High summer was the only time they avoided. Then, crowds
- people had discovered the empty stretches of dune and
sand in the last decade - penetrated further and further
along. Although by normal seaside standards the place
was still thinly populated, they liked it best when it
appeared as they had first known it, long ago, empty but
for a lone distant figure looking for mussels, watching
the birds or walking a dog.
Over the years they had observed the gradual
disintegration of the wreck. Once a sturdy shell of a
ship blown up in the last War, it had slowly succumbed
to barnacles, seaweed, lashing storms and strong
currents. Now, when the tide was out, just a few posts
of blackened steel remained - to few to indicate the
former shape of the ship's bones. At high tide the two
or three posts protruding from the water could be missed
by all those unfamiliar with the disappearing kingdom.

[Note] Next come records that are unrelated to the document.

Lemma check_block_txs_Ok first seen txs :
  Forall tx_typed txs →
  check_block_txs first seen txs = Ok tt ↔
  Forall tx_sane txs ∧
  Forall (λ tx, is_coinbase tx = false) (if first then tail txs else txs) ∧
  NoDup (txid <$> txs) ∧ (∀ h, h ∈ txid <$> txs → h ∉ seen).
Proof.
  intros Hty. revert first seen. induction Hty as [|tx txs Htx Hty IH]; intros first seen.
  { simpl. split; [|done]. intros _. split_and!; [done| by destruct first |constructor|].
    intros h Hh. by apply not_elem_of_nil in Hh. }
  cbn [check_block_txs fmap list_fmap]. split.
  - intros ([] & Hs & H)%bind_Ok. apply check_transaction_sanity_Ok in Hs; [|done].
    destruct (is_coinbase tx && negb first) eqn:Ec; [done|]. case_decide as Hd; [done|].
    apply IH in H as (Hsane & Hcb & Hnd & Hseen). split_and!.
    + by constructor.
    + destruct first; [done|]. rewrite andb_true_r in Ec. by constructor.
    + constructor; [|done]. intros Hin. apply Hseen in Hin. set_solver.
    + intros h [->|Hin]%elem_of_cons; [done|]. apply Hseen in Hin. set_solver.
  - rewrite Forall_cons, NoDup_cons. intros ([Hs Hsane] & Hcb & [Hnin Hnd] & Hseen).
    rewrite (proj2 (check_transaction_sanity_Ok tx Htx)) by done. rsimpl.
    destruct (is_coinbase tx && negb first) eqn:Ec.
    { destruct first; [by rewrite andb_false_r in Ec|]. apply Forall_cons in Hcb as [Hcb _].
      by rewrite Hcb in Ec. }
    rewrite decide_False by (apply Hseen; by left).
    apply IH. split_and!; [done| |done|].
    + destruct first; [done|]. by apply Forall_cons in Hcb as [_ ?].
    + intros h Hh. assert (h ≠ txid tx) by (intros ->; done).
      assert (h ∉ seen) by (apply Hseen; by right). set_solver.
Qed.

Lemma check_block_sanity_Ok block :
  Forall tx_typed (transactions block) →
  check_block_sanity block = Ok tt ↔ block_sane block.
Proof.
  intros Hty. unfold check_block_sanity. split.
  - destruct (_ <? size_z (transactions block)) eqn:E1; [done|].
    destruct (_ <? size_z (block_to_bytes block)) eqn:E2; [done|].
    case_bool_decide as E3; [|done]. cbn [negb].
    intros (H1 & H2 & H3 & _)%check_block_txs_Ok; [|done]. split; done || lia.
  - intros [H1 H2 H3 H4 H5 H6].
    destruct (_ <? size_z (transactions block)) eqn:E1; [lia|].
    destruct (_ <? size_z (block_to_bytes block)) eqn:E2; [lia|].
    rewrite bool_decide_eq_true_2 by done. cbn [negb].
    apply check_block_txs_Ok; [done|]. split_and!; try done.
Qed.

(** ** The transition of a block, without the order of its checks

    [tx_applies] and [block_applies] say what the unspent outputs become, in terms
    of sets; [connect_block_applies] shows that [connect_block] computes exactly
    that transition and fails exactly when there is none. *)

(** The coins a transaction creates. *)
Definition tx_coins_from (i : nat) (tx : Hash256) (height : Z) (cb : bool) (outs : list TxOutput)
    : list (OutPoint * Coin) :=
  imap (λ k out, (mkOutPoint tx (Z.of_nat (i + k)), mkCoin out height cb)) outs.

Definition tx_coins (tx : Transaction) (height : Z) (cb : bool) : UtxoSet :=
  list_to_map (tx_coins_from 0 (txid tx) height cb (outputs tx)).

(** The unspent outputs after those of [os] are consumed. *)
Definition without (os : list OutPoint) (utxos : UtxoSet) : UtxoSet := foldr delete utxos os.

Definition inputs_mature (tx : Transaction) (utxos : UtxoSet) (height : Z) (params : ConsensusParams) :=
  Forall (λ i, ∀ c, utxos !! prevout i = Some c → coinbase c = true →
                 cheight c + coinbase_maturity params ≤ height) (inputs tx).

Record tx_applies (height : Z) (params : ConsensusParams) (tx : Transaction)
    (utxos utxos' : UtxoSet) (fee : Z) : Prop := {
  ta_coins : ∃ cs, spent_coins utxos (inputs tx) = Some cs ∧
    sum_z (coin_value <$> cs) ≤ UINT64_MAX ∧
    fee = sum_z (coin_value <$> cs) - out_value tx ∧ 0 ≤ fee;
  ta_mature : inputs_mature tx utxos height params;
  ta_fresh : tx_coins tx height false ##ₘ without (prevout <$> inputs tx) utxos;
  ta_after : utxos' = tx_coins tx height false ∪ without (prevout <$> inputs tx) utxos;
}.

Inductive txs_apply (height : Z) (params : ConsensusParams)
    : list Transaction → UtxoSet → UtxoSet → Z → Prop :=
  | txs_apply_nil u : txs_apply height params [] u u 0
  | txs_apply_cons tx txs u u1 u2 fee fees :
      tx_applies height params tx u u1 fee →
      txs_apply height params txs u1 u2 fees →
      txs_apply height params (tx :: txs) u u2 (fee + fees).

(** What the coinbase may claim, and the coins it creates. *)
Definition coinbase_applies (block : Block) (params : ConsensusParams) (utxos utxos' : UtxoSet)
    (fees : Z) : Prop :=
  match transactions block with
  | cb :: _ =>
      if is_coinbase cb
      then block_subsidy params + fees ≤ UINT64_MAX ∧
           out_value cb ≤ block_subsidy params + fees ∧
           tx_coins cb (height (header block)) true ##ₘ utxos ∧
           utxos' = tx_coins cb (height (header block)) true ∪ utxos
      else utxos' = utxos
  | [] => utxos' = utxos
  end.

Definition block_applies (block : Block) (params : ConsensusParams) (utxos utxos' : UtxoSet)
    (fees : Z) : Prop :=
  block_sane block ∧ fees ≤ UINT64_MAX ∧
  ∃ utxos1,
    txs_apply (height (header block)) params (regular_txs block) utxos utxos1 fees ∧
    coinbase_applies block params utxos1 utxos' fees.

(** The values of the C++ types. *)
Definition block_typed (block : Block) : Prop :=
  header_wf (header block) ∧ Forall tx_typed (transactions block).
Definition params_wf (params : ConsensusParams) : Prop :=
  is_u64 (block_subsidy params) ∧ is_u32 (coinbase_maturity params).

(** ** Coins created *)

Lemma tx_coins_from_cons i id h cb out outs :
  tx_coins_from i id h cb (out :: outs) =
  (mkOutPoint id (Z.of_nat i), mkCoin out h cb) :: tx_coins_from (S i) id h cb outs.
Proof.
  unfold tx_coins_from. cbn [imap]. f_equal.
  - by rewrite Nat.add_0_r.
  - apply imap_ext. intros k x _. cbn [compose]. by replace (i + S k)%nat with (S i + k)%nat by lia.
Qed.

Lemma elem_of_tx_coins_from o c i id h cb outs :
  (o, c) ∈ tx_coins_from i id h cb outs →
  ∃ k out, outs !! k = Some out ∧ o = mkOutPoint id (Z.of_nat (i + k)) ∧ c = mkCoin out h cb.
Proof.
  intros (k & out & Hk & Ho)%elem_of_lookup_imap. simplify_eq. by exists k, out.
Qed.

Lemma tx_coins_from_later k i id h cb outs :
  (k < i)%nat → mkOutPoint id (Z.of_nat k) ∉ (tx_coins_from i id h cb outs).*1.
Proof.
  intros Hk ([o c] & Ho & Hin)%list_elem_of_fmap. cbn in Ho. subst o.
  apply elem_of_tx_coins_from in Hin as (k' & out & _ & [= E] & _). lia.
Qed.

Lemma tx_coins_from_fresh i id h cb outs :
  (list_to_map (tx_coins_from (S i) id h cb outs) : UtxoSet) !! mkOutPoint id (Z.of_nat i) = None.
Proof. apply not_elem_of_list_to_map_1, tx_coins_from_later. lia. Qed.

There was a high tide this afternoon: sea dull as an
elephant's shank in moments when the cloud obscured the
sun. Then, when the sun passed, herbaceous blues and
greys and greens of a sophisticated garden border.
Mary loved the beach, its ankle-high gusts of sand
stinging here boots, its ribbed distances scrunchy with
shells, its wind-wrinkled pools blinking fast as
troubled eyes. But she did not like the sea. It made her
think of death, endings, the remorseless indifference of
Nature."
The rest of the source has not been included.